WHAT NEEDS TO BE DONE:
Transcribe, word for word and without additions, each line below from the one containing "as ->; [|contradiction]." through the one containing "destruct (IH Hlt", both ends included.

+++ AVAILABLE RECORDS

Lemma uq_store_id uq i l : uq_items uq i user = Some l -> l <> [] -> uq_store uq i user l = uq.
Proof using.
  unfold uq_items, uq_store. destruct uq as [m rn]. cbn. intros H Hl. destruct (m !! i) as [mi|] eqn:Hm; [|discriminate]. cbn in H. f_equal.
  apply list_eq. intros j. destruct (decide (j = i)) as [->|Hj]; [|apply list_lookup_alter_ne; congruence].
  rewrite list_lookup_alter_eq, Hm. cbn. rewrite bool_decide_false by exact Hl. rewrite insert_id by exact H. reflexivity.
Qed.

Lemma items_apart it uq i j p : uq_ok it uq R -> p ∈ items_of uq i user -> p ∈ items_of uq j user -> i = j.
Proof using.
  intros Hok H1 H2. destruct (uq_sound _ _ _ Hok i user p H1) as (_ & q & Hq & Hi & _). destruct (uq_sound _ _ _ Hok j user p H2) as (_ & q' & Hq' & Hj & _). congruence.
Qed.

Lemma prio_loop_ok hf ps : NoDup ps -> Forall (fun i => i < Z.to_nat LAST)%nat ps -> forall it uq e r,
  uq_ok it uq R -> Forall (answers it) (order uq ps) -> e <> SUCCESS ->
  exists e' r' it' uq', prio_loop rand user gsp flags hf ps it uq e r = Some (e', r', it', uq') /\
    uq_ok it' uq' R /\ (forall x, x ∉ order uq ps -> it' !! x = it !! x) /\
    match find (takes it hf) (order uq ps) with
    | Some p => e' = SUCCESS /\ chosen it it' r' p
    | None => e' <> SUCCESS
    end.
Proof using.
  induction 1 as [|i ps Hi Hps IH]; intros Hlt it uq e r Hok Ha He; cbn [prio_loop].
  - exists e, r, it, uq. split; [reflexivity|]. split; [exact Hok|]. split; [reflexivity|exact He].
  - apply Forall_cons in Hlt as [Hi8 Hlt]. pose proof (uq_ok_wf _ _ _ Hok) as [Hlen Hls].
    destruct (lookup_lt_is_Some_2 (uq_map uq) i ltac:(lia)) as [m Hm]. rewrite Hm, option_bind_Some_eq.
    assert (Em : m !! user = uq_items uq i user) by (unfold uq_items; rewrite Hm; reflexivity). rewrite Em.
    change (order uq (i :: ps)) with (items_of uq i user ++ order uq ps) in *. apply Forall_app in Ha as [Ha1 Ha2].
    destruct (uq_items uq i user) as [l|] eqn:El.
    2: { assert (items_of uq i user = []) as -> by (unfold items_of; rewrite El; reflexivity). apply IH; assumption. }
    assert (Ei : items_of uq i user = l) by (unfold items_of; rewrite El; reflexivity). rewrite Ei in *.
    destruct (Hls i user l El) as [Hl _]. pose proof (uq_store_id uq i l El Hl) as Eid.
    destruct (next_loop_ok hf uq i ltac:(lia) l [] it e r) as (found & l' & it1 & e1 & r1 & -> & Hok1 & Hit1 & Hres); [cbn; rewrite Eid; exact Hok|exact Ha1|exact He|].
    rewrite option_bind_Some_eq, FileQueue.find_app_or. destruct (find (takes it hf) l) as [p|] eqn:Ef.
    + destruct Hres as (-> & -> & Hch). exists SUCCESS, r1, it1, (uq_store uq i user l'). split; [reflexivity|]. split; [exact Hok1|]. split; [|split; [reflexivity|exact Hch]].
      intros x Hx. apply Hit1. intros Hxl. apply Hx, elem_of_app. left. exact Hxl.
    + destruct Hres as [-> He1].
      assert (Eord : order (uq_store uq i user l') ps = order uq ps).
      { unfold order. f_equal. apply map_ext_in. intros j Hj. rewrite items_of_store by lia. rewrite decide_False; [reflexivity|]. intros [-> _].
        apply Hi, list_elem_of_In, Hj. }
      assert (Hsame : forall x, x ∈ order uq ps -> it1 !! x = it !! x).
      { intros x (j & Hj & Hx)%elem_of_order. apply Hit1. intros Hxl. assert (i = j) as ->; [|contradiction].
        apply (items_apart it uq i j x Hok); [|exact Hx]. rewrite Ei. exact Hxl. }
      destruct (IH Hlt it1 (uq_store uq i user l') e1 r1 Hok1) as (e2 & r2 & it2 & uq2 & E & Hok2 & Hit2 & Hres2); [|exact He1|].
      { rewrite Eord. rewrite Forall_forall in *. intros x Hx. apply (answers_same it); [apply Hsame, Hx|apply Ha2, Hx]. }
      rewrite Eord in Hit2, Hres2. rewrite (find_takes_same it it1) in Hres2 by exact Hsame. exists e2, r2, it2, uq2. split; [exact E|]. split; [exact Hok2|]. split.
      * intros x Hx. rewrite elem_of_app in Hx. rewrite Hit2 by tauto. apply Hit1. tauto.
      * destruct (find (takes it hf) (order uq ps)) as [p|] eqn:Ef2; [|exact Hres2]. destruct Hres2 as [H1 H2]. split; [exact H1|].
        apply find_some in Ef2 as [Hp _]. apply (chosen_same it1); [apply Hsame, list_elem_of_In, Hp|exact H2].
Qed.
End NextFacts.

++++++

FINISHED TASK:
      { intros x (j & Hj & Hx)%elem_of_order. apply Hit1. intros Hxl. assert (i = j) as ->; [|contradiction].
        apply (items_apart it uq i j x Hok); [|exact Hx]. rewrite Ei. exact Hxl. }
      destruct (IH Hlt it1 (uq_store uq i user l') e1 r1 Hok1) as (e2 & r2 & it2 & uq2 & E & Hok2 & Hit2 & Hres2); [|exact He1|].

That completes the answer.